It depends on your situation. If you are a real estate investor looking to recycle equity and grow your portfolio, a variable rate mortgage is recommended because it gives you flexibility. If you are a homeowner with no plans to sell and you are looking for stability in your monthly housing costs and the peace of mind that comes with a fixed rate mortgage, then consider a fixed rate.
You need to run a cost-benefit analysis. Breaking a fixed rate mortgage comes with a penalty, so you must factor in all costs associated with discharging the loan from your old lender and switching to a new lender. In some cases the switch does not make sense, particularly if you are looking to break in year one or two of locking into a fixed rate mortgage, or where the interest savings do not offset the cost associated with breaking the loan.
Porting is possible but comes with fine print. Even if your mortgage is portable, you have to requalify to port and lenders often have a window during which you can port, such as only within 90 days of the sale of the property. As for refinancing with the same lender, if at the time of refinancing your income, credit, or portfolio changes, or if the lender has changed their lending policies, then you will be forced to break that loan to explore other alternatives.

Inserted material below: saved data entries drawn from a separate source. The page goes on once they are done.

(* ===== verification/Contracts.v ===== *)
(** * The data model of the registry

    The types of packages/contracts/src/index.ts.  A union of string literals
    is an inductive type with its spelling ([StringEnum]); an optional field is
    an [option]; a value of type [unknown] is a [jsval].  Numbers the code
    reads from a request and keeps as they are ([timeoutSeconds],
    [evidenceMaxAgeSeconds]) stay binary64 values; counts, sizes and revisions,
    which the code checks to be integers, are [Z].  Record fields carry the
    initials of their type so that several types can have an [id].  The
    [with_...] functions are the assignments to the fields the code mutates. *)

From Stdlib Require Import ZArith Lia SpecFloat.
From stdpp Require Import base list strings sets.
From S2P Require Import Prelude Js Bundle.

Local Open Scope Z_scope.

(** ** String enumerations *)

Class StringEnum (A : Type) := {
  enum_values : list A;
  enum_name : A -> jstr;
}.
(** The value a string spells, when it spells one ([SET.has(value)]). *)
Definition enum_of (A : Type) `{StringEnum A} (s : jstr) : option A :=
  find_first (fun a => jeqb (enum_name a) s) enum_values.

Class EnumLaws (A : Type) `{StringEnum A} : Prop := {
  enum_complete (a : A) : a ∈ enum_values;
  enum_name_inj (a b : A) : enum_name a = enum_name b -> a = b;
}.

Inductive Role : Type :=
| Owner
| Admin
| Publisher
| Reader
| Worker.
#[export] Instance Role_eq_dec : EqDecision Role.
Proof. solve_decision. Defined.
#[export] Instance Role_enum : StringEnum Role := {|
  enum_values := [Owner; Admin; Publisher; Reader; Worker];
  enum_name v := match v with
    | Owner => js "owner"
    | Admin => js "admin"
    | Publisher => js "publisher"
    | Reader => js "reader"
    | Worker => js "worker"
    end
|}.
#[export] Instance Role_enum_laws : EnumLaws Role.
Proof. split; [intros []; set_solver | intros [] []; done]. Qed.

Inductive DistributionState : Type :=
| Pending
| Approved
| Quarantined
| ScanErrorState
| Revoked.
#[export] Instance DistributionState_eq_dec : EqDecision DistributionState.
Proof. solve_decision. Defined.
#[export] Instance DistributionState_enum : StringEnum DistributionState := {|
  enum_values := [Pending; Approved; Quarantined; ScanErrorState; Revoked];
  enum_name v := match v with
    | Pending => js "pending"
    | Approved => js "approved"
    | Quarantined => js "quarantined"
    | ScanErrorState => js "scan-error"
    | Revoked => js "revoked"
    end
|}.
#[export] Instance DistributionState_enum_laws : EnumLaws DistributionState.
Proof. split; [intros []; set_solver | intros [] []; done]. Qed.

Inductive ScannerId : Type :=
| CiscoSkillScanner
| NvidiaSkillspector
| Skillsguard.
#[export] Instance ScannerId_eq_dec : EqDecision ScannerId.
Proof. solve_decision. Defined.
#[export] Instance ScannerId_enum : StringEnum ScannerId := {|
  enum_values := [CiscoSkillScanner; NvidiaSkillspector; Skillsguard];
  enum_name v := match v with
    | CiscoSkillScanner => js "cisco-skill-scanner"
    | NvidiaSkillspector => js "nvidia-skillspector"
    | Skillsguard => js "skillsguard"
    end
|}.
#[export] Instance ScannerId_enum_laws : EnumLaws ScannerId.
Proof. split; [intros []; set_solver | intros [] []; done]. Qed.

Inductive Severity : Type :=
| Info
| Low
| Medium
| High
| Critical.
#[export] Instance Severity_eq_dec : EqDecision Severity.
Proof. solve_decision. Defined.
#[export] Instance Severity_enum : StringEnum Severity := {|
  enum_values := [Info; Low; Medium; High; Critical];
  enum_name v := match v with
    | Info => js "info"
    | Low => js "low"
    | Medium => js "medium"
    | High => js "high"
    | Critical => js "critical"
    end
|}.
#[export] Instance Severity_enum_laws : EnumLaws Severity.
Proof. split; [intros []; set_solver | intros [] []; done]. Qed.

(** The mode of a scanner and of a hook. *)
Inductive PolicyMode : Type :=
| Disabled
| Advisory
| Required.
#[export] Instance PolicyMode_eq_dec : EqDecision PolicyMode.
Proof. solve_decision. Defined.
#[export] Instance PolicyMode_enum : StringEnum PolicyMode := {|
  enum_values := [Disabled; Advisory; Required];
  enum_name v := match v with
    | Disabled => js "disabled"
    | Advisory => js "advisory"
    | Required => js "required"
    end
|}.
#[export] Instance PolicyMode_enum_laws : EnumLaws PolicyMode.
Proof. split; [intros []; set_solver | intros [] []; done]. Qed.

Inductive HookEvent : Type :=
| IngestValidate
| ArtifactEvaluate
| PackEvaluate
| ArtifactApproved
| ArtifactQuarantined.
#[export] Instance HookEvent_eq_dec : EqDecision HookEvent.
Proof. solve_decision. Defined.
#[export] Instance HookEvent_enum : StringEnum HookEvent := {|
  enum_values := [IngestValidate; ArtifactEvaluate; PackEvaluate; ArtifactApproved; ArtifactQuarantined];
  enum_name v := match v with
    | IngestValidate => js "ingest.validate"
    | ArtifactEvaluate => js "artifact.evaluate"
    | PackEvaluate => js "pack.evaluate"
    | ArtifactApproved => js "artifact.approved"
    | ArtifactQuarantined => js "artifact.quarantined"
    end
|}.
#[export] Instance HookEvent_enum_laws : EnumLaws HookEvent.
Proof. split; [intros []; set_solver | intros [] []; done]. Qed.

Inductive ScanStatus : Type :=
| ScanCompleted
| ScanDegraded
| ScanError
| ScanTimeout
| ScanUnsupported.
#[export] Instance ScanStatus_eq_dec : EqDecision ScanStatus.
Proof. solve_decision. Defined.
#[export] Instance ScanStatus_enum : StringEnum ScanStatus := {|
  enum_values := [ScanCompleted; ScanDegraded; ScanError; ScanTimeout; ScanUnsupported];
  enum_name v := match v with
    | ScanCompleted => js "completed"
    | ScanDegraded => js "degraded"
    | ScanError => js "error"
    | ScanTimeout => js "timeout"
    | ScanUnsupported => js "unsupported"
    end
|}.
#[export] Instance ScanStatus_enum_laws : EnumLaws ScanStatus.
Proof. split; [intros []; set_solver | intros [] []; done]. Qed.

Inductive JobKind : Type :=
| ScanJob
| ImportJob.
#[export] Instance JobKind_eq_dec : EqDecision JobKind.
Proof. solve_decision. Defined.
#[export] Instance JobKind_enum : StringEnum JobKind := {|
  enum_values := [ScanJob; ImportJob];
  enum_name v := match v with
    | ScanJob => js "scan"
    | ImportJob => js "import"
    end
|}.
#[export] Instance JobKind_enum_laws : EnumLaws JobKind.
Proof. split; [intros []; set_solver | intros [] []; done]. Qed.

Inductive JobState : Type :=
| JQueued
| JRunning
| JCompleted
| JFailed.
#[export] Instance JobState_eq_dec : EqDecision JobState.
Proof. solve_decision. Defined.
#[export] Instance JobState_enum : StringEnum JobState := {|
  enum_values := [JQueued; JRunning; JCompleted; JFailed];
  enum_name v := match v with
    | JQueued => js "queued"
    | JRunning => js "running"
    | JCompleted => js "completed"
    | JFailed => js "failed"
    end
|}.
#[export] Instance JobState_enum_laws : EnumLaws JobState.
Proof. split; [intros []; set_solver | intros [] []; done]. Qed.

Inductive PackState : Type :=
| PackApproved
| PackRevoked.
#[export] Instance PackState_eq_dec : EqDecision PackState.
Proof. solve_decision. Defined.
#[export] Instance PackState_enum : StringEnum PackState := {|
  enum_values := [PackApproved; PackRevoked];
  enum_name v := match v with
    | PackApproved => js "approved"
    | PackRevoked => js "revoked"
    end
|}.
#[export] Instance PackState_enum_laws : EnumLaws PackState.
Proof. split; [intros []; set_solver | intros [] []; done]. Qed.

Inductive ResourceKind : Type :=
| KSkill
| KPack.
#[export] Instance ResourceKind_eq_dec : EqDecision ResourceKind.
Proof. solve_decision. Defined.
#[export] Instance ResourceKind_enum : StringEnum ResourceKind := {|
  enum_values := [KSkill; KPack];
  enum_name v := match v with
    | KSkill => js "skill"
    | KPack => js "pack"
    end
|}.
#[export] Instance ResourceKind_enum_laws : EnumLaws ResourceKind.
Proof. split; [intros []; set_solver | intros [] []; done]. Qed.

Inductive UpstreamKind : Type :=
| UGithub
| URegistry
| USkillsSh.
#[export] Instance UpstreamKind_eq_dec : EqDecision UpstreamKind.
Proof. solve_decision. Defined.
#[export] Instance UpstreamKind_enum : StringEnum UpstreamKind := {|
  enum_values := [UGithub; URegistry; USkillsSh];
  enum_name v := match v with
    | UGithub => js "github"
    | URegistry => js "registry"
    | USkillsSh => js "skills-sh"
    end
|}.
#[export] Instance UpstreamKind_enum_laws : EnumLaws UpstreamKind.
Proof. split; [intros []; set_solver | intros [] []; done]. Qed.

Inductive ProvenanceKind : Type :=
| PKNative
| PKGithub
| PKRegistry
| PKSkillsSh.
#[export] Instance ProvenanceKind_eq_dec : EqDecision ProvenanceKind.
Proof. solve_decision. Defined.
#[export] Instance ProvenanceKind_enum : StringEnum ProvenanceKind := {|
  enum_values := [PKNative; PKGithub; PKRegistry; PKSkillsSh];
  enum_name v := match v with
    | PKNative => js "native"
    | PKGithub => js "github"
    | PKRegistry => js "registry"
    | PKSkillsSh => js "skills-sh"
    end
|}.
#[export] Instance ProvenanceKind_enum_laws : EnumLaws ProvenanceKind.
Proof. split; [intros []; set_solver | intros [] []; done]. Qed.

Inductive ExternalSourceType : Type :=
| EGithub
| EWellKnown.
#[export] Instance ExternalSourceType_eq_dec : EqDecision ExternalSourceType.
Proof. solve_decision. Defined.
#[export] Instance ExternalSourceType_enum : StringEnum ExternalSourceType := {|
  enum_values := [EGithub; EWellKnown];
  enum_name v := match v with
    | EGithub => js "github"
    | EWellKnown => js "well-known"
    end
|}.
#[export] Instance ExternalSourceType_enum_laws : EnumLaws ExternalSourceType.
Proof. split; [intros []; set_solver | intros [] []; done]. Qed.

Inductive SourceResolutionKind : Type :=
| SRSnapshot
| SRGithub
| SRWellKnown.
#[export] Instance SourceResolutionKind_eq_dec : EqDecision SourceResolutionKind.
Proof. solve_decision. Defined.
#[export] Instance SourceResolutionKind_enum : StringEnum SourceResolutionKind := {|
  enum_values := [SRSnapshot; SRGithub; SRWellKnown];
  enum_name v := match v with
    | SRSnapshot => js "snapshot"
    | SRGithub => js "github"
    | SRWellKnown => js "well-known"
    end
|}.
#[export] Instance SourceResolutionKind_enum_laws : EnumLaws SourceResolutionKind.
Proof. split; [intros []; set_solver | intros [] []; done]. Qed.

Inductive CatalogDetailFallback : Type :=
| FallbackInvalidPath
| FallbackNotFound
| FallbackIdentityMismatch.
#[export] Instance CatalogDetailFallback_eq_dec : EqDecision CatalogDetailFallback.
Proof. solve_decision. Defined.
#[export] Instance CatalogDetailFallback_enum : StringEnum CatalogDetailFallback := {|
  enum_values := [FallbackInvalidPath; FallbackNotFound; FallbackIdentityMismatch];
  enum_name v := match v with
    | FallbackInvalidPath => js "invalid_path"
    | FallbackNotFound => js "not_found"
    | FallbackIdentityMismatch => js "identity_mismatch"
    end
|}.
#[export] Instance CatalogDetailFallback_enum_laws : EnumLaws CatalogDetailFallback.
Proof. split; [intros []; set_solver | intros [] []; done]. Qed.

Inductive InstallReceiptAgent : Type :=
| Codex
| Claude
| Universal.
#[export] Instance InstallReceiptAgent_eq_dec : EqDecision InstallReceiptAgent.
Proof. solve_decision. Defined.
#[export] Instance InstallReceiptAgent_enum : StringEnum InstallReceiptAgent := {|
  enum_values := [Codex; Claude; Universal];
  enum_name v := match v with
    | Codex => js "codex"
    | Claude => js "claude"
    | Universal => js "universal"
    end
|}.
#[export] Instance InstallReceiptAgent_enum_laws : EnumLaws InstallReceiptAgent.
Proof. split; [intros []; set_solver | intros [] []; done]. Qed.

The Bank of Canada has committed to keeping its overnight target rate low until the economy is on demand and the economic slack from the pandemic is absorbed, which is likely to be late 2022 or early 2023. Given this, variable rate mortgages are expected to remain low and stable until 2023. On the fixed rate front, government bond yields started to go higher in August and economists are expecting them to continue to rise as the economy shows stability, which means five-year fixed rates are also expected to rise.